Nitrogen-vacancy-modulated efficient ammonia desorption over 3d TM-anchored BC3N2 monolayer

Abstract

Nitrogen fixation using electrochemical methods on the surface of single-atom catalysts (SACs) provides a highly feasible strategy for green and low-energy-consumption ammonia (NH₃) production. Herein, using density functional theory (DFT) calculations, we explored in detail the potential of monolayer BC₃N₂ SACs supported with 3d transition metal (TM) atoms (TM@BC₃N₂) to facilitate nitrogen reduction. The results revealed that the TM@BC₃N₂ systems exhibited remarkable catalytic activity in the nitrogen-reduction reaction (NRR). The fine NRR activity was related to the just-right bonding/antibonding orbital interactions between the 2π* of N₂ and the d orbitals of the TM ions. The nitrogen-adsorption configurations were found to have different activation mechanisms.
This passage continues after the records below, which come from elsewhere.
(** [findSNIAndECH] never panics, and what it finds lies in the message. *)
Lemma findSNIAndECH_spec d :
  match findSNIAndECH d with
  | Ok st => 4 <= blen d /\ found (blen d) st
  | Err _ => True
  | Panic => False
  end.
Proof.
  unfold findSNIAndECH. destruct (blen d <? 4) eqn:E; [done|].
  destruct (go_index_Ok snierr d 0) as (b0 & -> & _); [lia|]. cbn [mbind res_bind]. destruct (negb _); [done|].
  destruct (go_index_Ok snierr d 1) as (b1 & -> & _); [lia|]. cbn [mbind res_bind].
  destruct (go_index_Ok snierr d 2) as (b2 & -> & _); [lia|]. cbn [mbind res_bind].
  destruct (go_index_Ok snierr d 3) as (b3 & -> & _); [lia|]. cbn [mbind res_bind]. destruct (negb _); [done|].
  pose proof (hello_extensions_spec d) as Hx. destruct (hello_extensions d) as [[p n]|e|]; cbn [mbind res_bind]; [|done|done].
  rewrite go_slice_Ok by lia. cbn [mbind res_bind]. set (x := take _ _).
  assert (Hl : blen x = n). { unfold x, blen in *. rewrite length_take, length_drop. lia. }
  pose proof (ext_loop_spec (S (length x)) x p 0 (-1, 0, -1) (blen d)) as He.
  destruct (ext_loop _ _ _ _ _) as [st|e|]; [|done|]; [split; [lia|]|];
    (apply He; [lia|unfold blen in *; lia|lia|lia|split; [unfold in_name; lia|by left]]).
Qed.
(** A RESET_STREAM frame leaves the network. *)
Lemma reset_move_inv (r : run) i f q n ns :
  let s' := with_outstanding (with_queued_reset (st r) q) n in
  let r' := with_flight (update r s' ns) (inflight r) (acked r) (delete i (resets r)) in
  inv r -> resets r !! i = Some f -> has onStreamCompleted ns = false ->
  n = Z.of_nat (counted r') ->
  q = queuedResetStreamFrame (st r) \/ (q = Some f /\ ReliableSize f = reliableOffset (st r) /\ has onHasStreamControlFrame ns = true) ->
  inv r'.
Proof.
  intros s' r' I Hi Hns Hn Hq.
  assert (Hdel : forall x, x ∈ delete i (resets r) -> x ∈ resets r).
  { intros x Hx. apply (elem_of_Permutation_proper x _ _ (delete_Permutation _ _ _ Hi)). by right. }
  assert (Hfin : f ∈ resets r) by (by eapply list_elem_of_lookup_2).
  destruct I. split; try done; cbn [with_flight update st writer app sent frames inflight acked resets active control reported].
  - destruct i_pop0. by split.
  - intros Hre. destruct (i_noreset0 Hre) as [H1 _]. rewrite H1 in Hi. done.
  - intros Hr. specialize (i_resets0 Hr). rewrite Forall_forall in i_resets0 |- *. intros x Hx. by apply i_resets0, Hdel.
  - intros g Hg. cbn in Hg. destruct Hq as [->|(-> & Hr & _)]; [by apply i_queued0|]. by injection Hg as <-.
  - rewrite Forall_app in i_final0 |- *. destruct i_final0 as [H1 H2]. rewrite Forall_forall in H1. split; [apply Forall_forall; intros x Hx; by apply H1, Hdel|].
    cbn. destruct Hq as [->|(-> & _)]; [done|]. constructor; [|done]. by apply H1.
  - change (reported r') with (reported r + if has onStreamCompleted ns then 1 else 0)%nat. rewrite Hns, Nat.add_0_r. done.
  - intros Ht. change (active r') with (active r || has onHasStreamData ns). by rewrite i_active0.
  - intros Hqn. change (control r') with (control r || has onHasStreamControlFrame ns).
    destruct Hq as [->|(-> & _ & ->)]; [|apply orb_true_r]. by rewrite i_control0.
Qed.

Lemma counted_reset (r : run) i f q n ns :
  resets r !! i = Some f ->
  (counted (with_flight (update r (with_outstanding (with_queued_reset (st r) q) n) ns) (inflight r) (acked r) (delete i (resets r))) +
   if decide (ReliableSize f = reliableOffset (st r)) then 1 else 0)%nat = counted r.
Proof.
  intros Hi. unfold counted. cbn. change (reliableOffset (with_outstanding _ _)) with (reliableOffset (st r)).
  rewrite (filter_delete (fun f => ReliableSize f = reliableOffset (st r)) (resets r) i f Hi). lia.
Qed.

Lemma same_state (s : SendStream) : with_outstanding (with_queued_reset s (queuedResetStreamFrame s)) (numOutstandingFrames s) = s.
Proof. by destruct s. Qed.

Lemma reset_ack_inv (r : run) i f :
  inv r -> resets r !! i = Some f ->
  exists s ns, reset_OnAcked (st r) f = Ok (s, ns) /\ inv (with_flight (update r s ns) (inflight r) (acked r) (delete i (resets r))).
Proof.
  intros I Hi. unfold reset_OnAcked. pose proof (i_count _ I).
  pose proof (fun n q ns => counted_reset r i f q n ns Hi) as Hc.
  destruct (negb _) eqn:E.
  - eexists _, _. split; [done|]. rewrite <- (same_state (st r)) at 1. apply (reset_move_inv r i f); try done; [|by left].
    specialize (Hc (numOutstandingFrames (st r)) (queuedResetStreamFrame (st r)) []). rewrite decide_False in Hc by lia. lia.
  - specialize (Hc (numOutstandingFrames (st r) - 1) (queuedResetStreamFrame (st r)) []). rewrite decide_True in Hc by lia.
    unfold outstanding_done. rewrite (proj2 (Z.ltb_ge _ 0)) by lia. cbn [mbind res_bind].
    pose proof (reset_move_inv r i f (queuedResetStreamFrame (st r)) (numOutstandingFrames (st r) - 1) [] I Hi eq_refl ltac:(lia) (or_introl eq_refl)) as I1.
    pose proof (completed_inv _ I1) as I2. cbn [with_flight update st] in I2.
    assert (with_outstanding (with_queued_reset (st r) (queuedResetStreamFrame (st r))) (numOutstandingFrames (st r) - 1) = with_outstanding (st r) (numOutstandingFrames (st r) - 1)) as He by (by destruct (st r)).
    rewrite He in I2. destruct (isNewlyCompleted _) as [b s'] in I2 |- *. eexists _, _. split; [done|]. by rewrite update_flight in I2.
Qed.

Lemma reset_lost_inv (r : run) i f s ns :
  inv r -> resets r !! i = Some f -> reset_OnLost (st r) f = (s, ns) ->
  inv (with_flight (update r s ns) (inflight r) (acked r) (delete i (resets r))).
Proof.
  intros I Hi Hl. unfold reset_OnLost in Hl. pose proof (i_count _ I).
  pose proof (fun n q ns => counted_reset r i f q n ns Hi) as Hc. destruct (negb _) eqn:E; injection Hl as <- <-.
  - rewrite <- (same_state (st r)) at 1. apply (reset_move_inv r i f); try done; [|by left].
    specialize (Hc (numOutstandingFrames (st r)) (queuedResetStreamFrame (st r)) []). rewrite decide_False in Hc by lia. lia.
  - apply (reset_move_inv r i f); try done.
    + specialize (Hc (numOutstandingFrames (st r) - 1) (Some f) [onHasStreamControlFrame]). rewrite decide_True in Hc by lia. lia.
    + right. split; [done|]. split; [lia|done].
Qed.

(** Every event of the surroundings keeps the invariant, and none panics. *)
Lemma send_exec_inv (r : run) e : inv r -> guard r e -> exists r', exec r e = Ok r' /\ inv r'.
Proof.
  intros I Hg. destruct e as [now now' p|timer now| | |code|code| |l|c|t|e|m| |i|i|i|i]; cbn [exec guard] in *.
  - destruct (write (st r) now now' p) as [[s w] ns] eqn:E. eexists. split; [done|]. by eapply write_inv.
  - destruct Hg as [Hw _]. destruct (writer r) as [p|] eqn:Ew; [|done]. destruct (wake _ _ _ _) as [[s w] ns] eqn:E. eexists. split; [done|]. by eapply wake_inv.
  - destruct (Close (st r)) as [[s x] ns] eqn:E. eexists. split; [done|]. by eapply close_inv.
  - eexists. split; [done|]. by apply boundary_inv.
  - destruct (CancelWrite (st r) code) as [s ns] eqn:E. eexists. split; [done|]. by eapply cancel_inv.
  - destruct (handleStopSendingFrame (st r) code) as [s ns] eqn:E. eexists. split; [done|]. by eapply stop_inv.
  - eexists. split; [done|]. by apply enable_inv.
  - unfold updateSendWindow. pose proof (fun ns => window_inv r l ns I Hg) as Hw. destruct (UpdateSendWindow _ l) as [b c]. eexists. split; [done|]. apply Hw.
    by destruct (_ && _).
  - eexists. split; [done|]. destruct Hg as [Hu Hl]. apply flow_inv; [done|done|]. pose proof (po_limit _ (i_pop _ I)). lia.
  - eexists. split; [done|]. pose proof (signal_inv _ (deadline_inv r t I)) as I1. by rewrite update_update in I1.
  - eexists. split; [done|]. by apply shutdown_all_inv.
  - destruct (pop_inv r m I Hg) as (f & b & s' & more & -> & I1 & _). cbn. eexists. split; [done|]. exact I1.
  - destruct (getControlFrame (st r)) as [f s] eqn:E. eexists. split; [done|]. by apply control_inv.
  - destruct (inflight r !! i) as [f|] eqn:Ei; [|by exists r]. destruct (ack_inv r i f I Ei) as (s & ns & -> & I1). cbn. by eexists.
  - destruct (inflight r !! i) as [f|] eqn:Ei; [|by exists r]. destruct (lost_inv r i f I Ei) as (s & ns & -> & I1). cbn. by eexists.
  - destruct (resets r !! i) as [f|] eqn:Ei; [|by exists r]. destruct (reset_ack_inv r i f I Ei) as (s & ns & -> & I1). cbn. by eexists.
  - destruct (resets r !! i) as [f|] eqn:Ei; [|by exists r]. destruct (reset_OnLost _ _) as [s ns] eqn:E. eexists. split; [done|]. by apply reset_lost_inv with f.
Qed.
In addition, the effects of convectively formed convex nitrogen defects (V_N) on the interaction between N₂ and V_N-TM@BC₃N₂ and the NRR process of V_N-TM@BC₃N₂ were studied, and it was found that V_N could fine-tune the reaction efficiency of the eNRR because after N atom dissociation to form V_N, the interaction of TM–C₃ was enhanced, and the activation of nitrogen and adsorption of NH₃ by the TM-active centers were weakened. The present study can be used as a motivation for further experimental and theoretical research of 2D monolayers as NRR electrocatalysts.